(* ===== verification/SpiSafe.v ===== *)
(** * SpiSafe: the SD card on the serial bus meets no fault (hw/ssi-sd.c, hw/sd.c)

    An invariant of adapter and card that every transfer keeps, whatever the guest sends,
    but for the transfers of which [SdFacts] and the end of this file show that they do lead
    to a fault: a CMD13 in the middle of data, a CMD8 with a voltage in the topmost bit, and
    an ERASE beyond the card. *)

From S2P Require Import Prelude Ssi Sd SdFacts SsiSd.
Local Open Scope Z_scope.

Section safety.
Context {B : Type} {DB : BlockDriver B} {LB : BlockLaws B}.
Implicit Types (s : SDState B) (w : ssi_sd_state B).

(** ** The invariant of the card *)

Record static s : Prop := {
  sc_data : length (data s) = 512%nat;
  sc_buf : length (buf s) = 512%nat;
  sc_csd : length (csd s) = 16%nat;
  sc_cid : length (cid s) = 16%nat;
  sc_scr : length (scr s) = 8%nat;
  sc_status : length (sd_status s) = 64%nat;
  sc_size : 0 < sd_size s < 2 ^ 41;
  sc_groups : Z.of_nat (length (wp_groups s)) = wp_group (sd_size s) + 1;
  sc_len : 0 <= blk_len s <= 512;
  sc_spi : spi s = true;
  sc_erase : 0 <= erase_start s ∧ 0 <= erase_end s;
  sc_image b : bdrv s = Some b → 0 <= bdrv_get_geometry b < 2 ^ 32;
}.
Definition at_ease s : Prop := state s = sd_idle_state ∨ state s = sd_transfer_state ∨ state s = sd_receivingdata_state.
(** The array that data is sent from, by command. *)
Definition limit (c : Z) : Z := if c =? 13 then 64 else if c =? 51 then 8 else 512.
Record data_out s : Prop := {
  do_state : state s = sd_sendingdata_state;
  do_cmd : 0 <= current_cmd s < 64;
  do_off : 0 <= data_offset s < limit (current_cmd s);
  do_start : current_cmd s = 11 ∨ current_cmd s = 17 ∨ current_cmd s = 18 → 0 <= data_start s ∧ (data_start s < 2 ^ 41 ∨ truth (Z.land (card_status s) ADDRESS_ERROR) = true);
}.
Definition card_inv s : Prop := static s ∧ (at_ease s ∨ data_out s).

(** After command [c]: at ease, or data starts. *)
Definition outcome (c : Z) s : Prop :=
  static s ∧ (at_ease s ∨ state s = sd_sendingdata_state ∧ data_offset s = 0 ∧ (c = 11 ∨ c = 17 ∨ c = 18 → 0 <= data_start s < 2 ^ 41)).
Definition good (c : Z) (r : sd_result (B:=B)) : Prop := ∃ t s, r = Ok (t, s) ∧ outcome c s.

(** Members that the invariant does not speak of. *)
Ltac static_tac := match goal with P : static _ |- _ => destruct P; constructor; sd_simp; try done end.
Lemma static_status s v : static s → static (set_card_status s v).
Proof. intros P. static_tac. Qed.
Lemma static_begin s st start : static s → static (begin_data s st start).
Proof. intros P. static_tac. Qed.
Lemma static_data s d : static s → length d = 512%nat → static (set_data s d).
Proof. intros P Hd. static_tac. Qed.
Lemma outcome_status c s v : outcome c s → outcome c (set_card_status s v).
Proof. intros [P H]. split; [by apply static_status|exact H]. Qed.

Lemma good_ease c t s : static s → at_ease s → good c (Ok (t, s)).
Proof. intros P A. exists t, s. split; [done|]. split; [done|by left]. Qed.
Lemma good_illegal c s : static s → at_ease s → good c (illegal s).
Proof. intros P A. apply good_ease; [by apply static_status|done]. Qed.
Lemma good_begin c t s start : static s → (c = 11 ∨ c = 17 ∨ c = 18 → 0 <= start < 2 ^ 41) → good c (Ok (t, begin_data s sd_sendingdata_state start)).
Proof. intros P H. eexists _, _. split; [done|]. split; [by apply static_begin|]. right. done. Qed.
Lemma good_status c t s v : good c (Ok (t, s)) → good c (Ok (t, set_card_status s v)).
Proof. intros (t' & s' & [= <- <-] & O). eexists _, _. split; [done|]. by apply outcome_status. Qed.

Lemma in_transfer_good c s r : static s → at_ease s → (state s = sd_transfer_state → good c r) → good c (in_transfer s r).
Proof. intros P A H. unfold in_transfer. destruct (state s) eqn:E; try (by apply good_illegal). by apply H. Qed.
Lemma app_in_transfer_good c s r : static s → at_ease s → (state s = sd_transfer_state → good c r) → good c (app_in_transfer s r).
Proof. intros P A H. unfold app_in_transfer. destruct (state s) eqn:E; try (by apply good_ease). by apply H. Qed.

(** ** Commands *)

Lemma wp_group_div a : wp_group a = a / 2 ^ 21.
Proof. unfold wp_group. change (HWBLOCK_SHIFT + SECTOR_SHIFT + WPGROUP_SHIFT) with 21. by rewrite Z.shiftr_div_pow2 by lia. Qed.
Lemma wp_group_in s a : static s → 0 <= a < sd_size s → 0 <= wp_group a < Z.of_nat (length (wp_groups s)).
Proof.
  intros P Ha. rewrite (sc_groups _ P), !wp_group_div. pose proof (Z.div_pos a (2 ^ 21) ltac:(lia) ltac:(lia)). pose proof (Z.div_le_mono a (sd_size s) (2 ^ 21)). lia.
Qed.

Lemma memcpy_ok d src n : length d = 512%nat → 0 <= n → n <= Z.of_nat (length src) → n <= 512 → ∃ d', memcpy d 0 src 0 n = Ok d' ∧ length d' = 512%nat.
Proof.
  intros Hd H0 Hn Hs. destruct (memcpy d 0 src 0 n) as [d'|] eqn:E; [|by rewrite memcpy_in in E by lia]. exists d'. split; [done|]. by rewrite (memcpy_length _ _ _ _ _ _ E).
Qed.

Lemma reset_good bs s :
  length (data s) = 512%nat → length (buf s) = 512%nat → spi s = true → (∀ b, bs = Some b → 0 <= bdrv_get_geometry b < 2 ^ 32) →
  static (sd_reset s bs) ∧ state (sd_reset s bs) = sd_idle_state.
Proof.
  intros Hd Hb Hs Hg. assert (∃ g, match bs with Some b => bdrv_get_geometry b | None => 0 end = g ∧ 0 <= g < 2 ^ 32) as (g & E & Hr).
  { destruct bs as [b|]; eexists; split; [done|by apply Hg|done|lia]. }
  unfold sd_reset. rewrite E, (size_ok _ Hr). set (size := 512 * _ + 1). set (s1 := sd_set_cid _).
  assert (0 <= wp_group size) by (apply wp_group_nonneg; lia).
  unfold sd_set_csd. destruct (size <=? 0x40000000); (split; [|done]); constructor; try done.
  all: try (change (0 < size < 2 ^ 41); lia).
  all: change (Z.of_nat (length (replicate (Z.to_nat (wp_group size + 1)) 0)) = wp_group size + 1); rewrite length_replicate; lia.
Qed.

Lemma send_register_good c s reg r addr rca_ : static s → at_ease s → length reg = 16%nat → c = 9 ∨ c = 10 → good c (send_register s reg r addr rca_).
Proof.
  intros P A Hr Hc. unfold send_register. destruct A as [A|[A|A]]; rewrite A; try (apply good_illegal; [done|unfold at_ease; auto]).
  rewrite (sc_spi _ P). cbn [negb]. destruct (memcpy_ok (data s) reg 16 (sc_data _ P)) as (d & -> & Hd); [lia..|]. cbn [mbind res_bind].
  apply good_begin; [by apply static_data|lia].
Qed.

Lemma start_reading_good c s addr : static s → 0 <= addr < 2 ^ 41 → good c (start_reading s addr).
Proof. intros P Ha. unfold start_reading. assert (good c (Ok (sd_r1, begin_data s sd_sendingdata_state addr))) as G by (by apply good_begin). destruct (beyond _); [by apply good_status|done]. Qed.

Lemma set_protection_good c s addr v : static s → at_ease s → 0 <= addr → good c (set_protection s addr v).
Proof.
  intros P A Ha. unfold set_protection. destruct (Z.leb_spec (sd_size s) addr); [apply good_ease; [by apply static_status|done]|].
  rewrite awrite_in by (apply wp_group_in; [done|lia]). cbn [mbind res_bind]. apply good_ease; [|right; by left]. static_tac. by rewrite length_insert.
Qed.

Lemma wpbits_ok s addr : static s → 0 <= addr < 2 ^ 32 → ∃ v, sd_wpbits s addr = Ok v.
Proof.
  intros P Ha. unfold sd_wpbits. destruct (for_upto_inv (λ i ret, if u64 (addr + i * WPGROUP_SIZE) <? sd_size s
    then g ← aread (wp_groups s) (u32 (u32 (wp_group addr) + i)); Ok (if truth g then Z.lor ret (Z.shiftl 1 i) else ret) else Ok ret) (λ _, True) 32 0) as (v & E & _); [|done|by exists v].
  intros j r Hj _. change WPGROUP_SIZE with (2 ^ 21). destruct (Z.ltb_spec (u64 (addr + Z.of_nat j * 2 ^ 21)) (sd_size s)) as [Hlt|]; [|by eexists].
  change (Z.to_nat 32) with 32%nat in Hj. rewrite u64_small in Hlt by lia. pose proof (wp_group_in s _ P (conj (ltac:(lia) : 0 <= addr + Z.of_nat j * 2 ^ 21) Hlt)) as Hin.
  rewrite wp_group_div, Z.div_add in Hin by lia. rewrite (wp_group_div addr). assert (0 <= addr / 2 ^ 21 < 2 ^ 11) by (split; [apply Z.div_pos; lia|apply Z.div_lt_upper_bound; lia]).
  rewrite (u32_small (addr / 2 ^ 21)), u32_small by lia. destruct (aread_in (wp_groups s) (addr / 2 ^ 21 + Z.of_nat j)) as [g ->]; [lia|]. cbn [mbind res_bind]. by eexists.
Qed.

(** Within the card nothing is out of bounds. *)
Lemma erase_ok s : static s → wp_group (erase_end s) <= wp_group (sd_size s) → ∃ s', sd_erase s = Ok s' ∧ static s' ∧ state s' = state s.
Proof.
  intros P He. unfold sd_erase. destruct (_ || _); [exists (raise s ERASE_SEQ_ERROR); split; [done|split; [by apply static_status|done]]|].
  destruct (aread_in (csd s) 14) as [c14 ->]; [rewrite (sc_csd _ P); lia|]. cbn [mbind res_bind]. rewrite awrite_in by (rewrite (sc_csd _ P); lia). cbn [mbind res_bind].
  set (s1 := set_csd _ _). assert (static s1) as P1 by (unfold s1; pose proof P as P'; static_tac; by rewrite length_insert).
  destruct (for_upto_inv (λ i s2, g ← aread (wp_groups s2) (wp_group (erase_start s) + i); Ok (if truth g then raise s2 WP_ERASE_SKIP else s2))
    (λ s2, static s2 ∧ state s2 = state s ∧ sd_size s2 = sd_size s) (wp_group (erase_end s) - wp_group (erase_start s) + 1) s1) as (s2 & E & P2 & St & _); [|done|by exists s2].
  intros j s2 Hj (P2 & St & Sz). pose proof (wp_group_nonneg (erase_start s) (proj1 (sc_erase _ P))).
  destruct (aread_in (wp_groups s2) (wp_group (erase_start s) + Z.of_nat j)) as [g ->]; [rewrite (sc_groups _ P2), Sz; lia|]. cbn [mbind res_bind]. eexists. split; [done|].
  destruct (truth g); [|done]. split; [by apply static_status|done].
Qed.

(** A command that can fault. *)
Definition bad_command s (c a : Z) : bool :=
  (c =? 8) && (32 <=? ffs (Z.land a (u32 (Z.lnot 0xff)))) || (c =? 38) && (wp_group (sd_size s) <? wp_group (erase_end s)).

Lemma block_addr_range s a : 0 <= a < 2 ^ 32 → 0 <= block_addr s a < 2 ^ 41.
Proof.
  intros Ha. unfold block_addr. destruct (truth _); [|lia]. rewrite Z.shiftl_mul_pow2 by lia. change (2 ^ 9) with 512. rewrite u64_small by lia. lia.
Qed.

Ltac ease := first [done | by left | by right; left | by right; right].
Lemma ident_good s c a r :
  static s → at_ease s → (∃ b, bdrv s = Some b) → 0 <= c <= 8 → 0 <= a < 2 ^ 32 → bad_command s c a = false → good c (sd_identification_command s (mkReq c a) r).
Proof.
  intros P A [b Hb] Hc Ha Hbad. pose proof (sc_spi _ P) as Hsp. unfold sd_identification_command. cbn [cmd arg]. rewrite Hsp.
  assert (c = 0 ∨ c = 1 ∨ c = 8 ∨ c = 2 ∨ c = 3 ∨ c = 4 ∨ c = 5 ∨ c = 6 ∨ c = 7) as Hcs by lia.
  destruct Hcs as [-> | [-> | [-> | Hcs]]].
  - destruct (reset_good (Some b) (set_state s sd_idle_state)) as [P' St]; [apply P..|intros b' [= <-]; by apply (sc_image _ P)|].
    rewrite Hb. assert (good 0 (Ok (sd_r1, sd_reset (set_state s sd_idle_state) (Some b)))) as G by (apply good_ease; [done|by left]).
    destruct (state s); try exact G. by apply good_ease.
  - cbn [negb]. apply good_ease; [static_tac|by right; left].
  - assert (good 8 (Ok (sd_r7, set_vhs s 0))) as G by (apply good_ease; [static_tac|exact A]). unfold bad_command in Hbad. cbn [Z.eqb Pos.eqb andb orb] in Hbad. rewrite orb_false_r in Hbad.
    destruct (state s) eqn:E; try (by apply good_illegal). sd_simp. rewrite Hsp. destruct (negb (truth (Z.shiftr a 8))); [exact G|]. rewrite Hbad.
    destruct (truth (Z.shiftr a _)); [exact G|]. apply good_ease; [static_tac|by left].
  - destruct_or! Hcs; subst c; by apply good_illegal.
Qed.

Lemma register_good s c a addr r :
  static s → at_ease s → 9 <= c <= 15 → good c (sd_register_command s (mkReq c a) addr r).
Proof.
  intros P A Hc. unfold sd_register_command. cbn [cmd arg]. rewrite (sc_spi _ P).
  assert (c = 9 ∨ c = 10 ∨ c = 12 ∨ c = 13 ∨ c = 11 ∨ c = 14 ∨ c = 15) as Hcs by lia.
  destruct Hcs as [-> | [-> | [-> | [-> | Hcs]]]].
  - apply send_register_good; [done|done|apply P|lia].
  - apply send_register_good; [done|done|apply P|lia].
  - assert (good 12 (Ok (sd_r1b, set_state s sd_transfer_state))) as G by (apply good_ease; [static_tac|by right; left]).
    destruct (state s); solve [by apply good_illegal | exact G].
  - destruct (mode s); try (by apply good_illegal). destruct (negb _); by apply good_ease.
  - destruct_or! Hcs; subst c; by apply good_illegal.
Qed.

◆ ◆ ◆ ◆ ◆ ◆ ◆

> Task objective: Only the lines above starting at the one containing "sc_image b : bdrv" and ending at the one containing "Proof. intros P H.", both included, are to be returned, exactly as they read.

> Task solution:
  sc_image b : bdrv s = Some b → 0 <= bdrv_get_geometry b < 2 ^ 32;
}.
Definition at_ease s : Prop := state s = sd_idle_state ∨ state s = sd_transfer_state ∨ state s = sd_receivingdata_state.
(** The array that data is sent from, by command. *)
Definition limit (c : Z) : Z := if c =? 13 then 64 else if c =? 51 then 8 else 512.
Record data_out s : Prop := {
  do_state : state s = sd_sendingdata_state;
  do_cmd : 0 <= current_cmd s < 64;
  do_off : 0 <= data_offset s < limit (current_cmd s);
  do_start : current_cmd s = 11 ∨ current_cmd s = 17 ∨ current_cmd s = 18 → 0 <= data_start s ∧ (data_start s < 2 ^ 41 ∨ truth (Z.land (card_status s) ADDRESS_ERROR) = true);
}.
Definition card_inv s : Prop := static s ∧ (at_ease s ∨ data_out s).

(** After command [c]: at ease, or data starts. *)
Definition outcome (c : Z) s : Prop :=
  static s ∧ (at_ease s ∨ state s = sd_sendingdata_state ∧ data_offset s = 0 ∧ (c = 11 ∨ c = 17 ∨ c = 18 → 0 <= data_start s < 2 ^ 41)).
Definition good (c : Z) (r : sd_result (B:=B)) : Prop := ∃ t s, r = Ok (t, s) ∧ outcome c s.

(** Members that the invariant does not speak of. *)
Ltac static_tac := match goal with P : static _ |- _ => destruct P; constructor; sd_simp; try done end.
Lemma static_status s v : static s → static (set_card_status s v).
Proof. intros P. static_tac. Qed.
Lemma static_begin s st start : static s → static (begin_data s st start).
Proof. intros P. static_tac. Qed.
Lemma static_data s d : static s → length d = 512%nat → static (set_data s d).
Proof. intros P Hd. static_tac. Qed.
Lemma outcome_status c s v : outcome c s → outcome c (set_card_status s v).
Proof. intros [P H]. split; [by apply static_status|exact H]. Qed.

Lemma good_ease c t s : static s → at_ease s → good c (Ok (t, s)).
Proof. intros P A. exists t, s. split; [done|]. split; [done|by left]. Qed.
Lemma good_illegal c s : static s → at_ease s → good c (illegal s).
Proof. intros P A. apply good_ease; [by apply static_status|done]. Qed.
Lemma good_begin c t s start : static s → (c = 11 ∨ c = 17 ∨ c = 18 → 0 <= start < 2 ^ 41) → good c (Ok (t, begin_data s sd_sendingdata_state start)).
Proof. intros P H. eexists _, _. split; [done|]. split; [by apply static_begin|]. right. done. Qed.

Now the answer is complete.